_Source material_.
(** [l[:n]]; a negative [n] counts from the end. *)
Definition slice_to {A} (n : Z) (l : list A) : list A :=
  if 0 <=? n then take (Z.to_nat n) l
  else take (length l - Z.to_nat (- n)) l.

(** ** Files

    The file system is a finite map from paths to contents.  Reading a
    missing file raises [NotFoundError].  TensorFlow's [GFile] opens
    lazily: a file opened for writing is created by its first [write], so
    a writer closed without a write leaves no file behind, whereas
    Python's built-in [open] creates the empty file at once.  The flag
    [open_creates] selects between the two, and the results below hold
    for either.  A file can only be created in a directory that exists:
    [parent_exists path] tells whether the directory that is to hold the
    file at [path] does.  No function here makes or removes a directory,
    so this is the same throughout a run. *)

(** Every directory is there. *)
Definition all_dirs (path : string) : bool := true.

(** Only the working directory is there: a file can be created at the
    paths without a slash. *)
Definition in_cwd (path : string) : bool :=
  Bytes.forallb (fun c => negb (Ascii.eqb c "/")) path.

Inductive exn : Type :=
| NotFoundError (path : string)
| ValueError (msg arg : string).

Inductive result (A : Type) : Type :=
| Ok (a : A)
| Raise (e : exn).
Arguments Ok {A} a.
Arguments Raise {A} e.

Module gfile.

Definition Exists (fs : gmap string string) (path : string) : bool :=
  bool_decide (is_Some (fs !! path)).

(** The lines that iterating over (or [readlines] on) a reader yields. *)
Definition lines (fs : gmap string string) (path : string)
  : result (list string) :=
  match fs !! path with
  | Some content => Ok (Bytes.readlines content)
  | None => Raise (NotFoundError path)
  end.

(** A writer: its path and whether the file has been created yet. *)
Record writer : Type := { w_name : string; w_created : bool }.

(** Opening for writing.  Where opening creates the file, it raises
    when the directory that is to hold the file is missing. *)
Definition GFile_w (open_creates : bool) (parent_exists : string -> bool)
    (path : string) (fs : gmap string string)
  : result writer * gmap string string :=
  if open_creates then
    if parent_exists path
    then (Ok {| w_name := path; w_created := true |},
          <[path := EmptyString]> fs)
    else (Raise (NotFoundError path), fs)
  else (Ok {| w_name := path; w_created := false |}, fs).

_What you need to do_.
Go through the entries above and pull out each line with "then" in it.

_Answer section_.
  if 0 <=? n then take (Z.to_nat n) l
  if open_creates then
    then (Ok {| w_name := path; w_created := true |},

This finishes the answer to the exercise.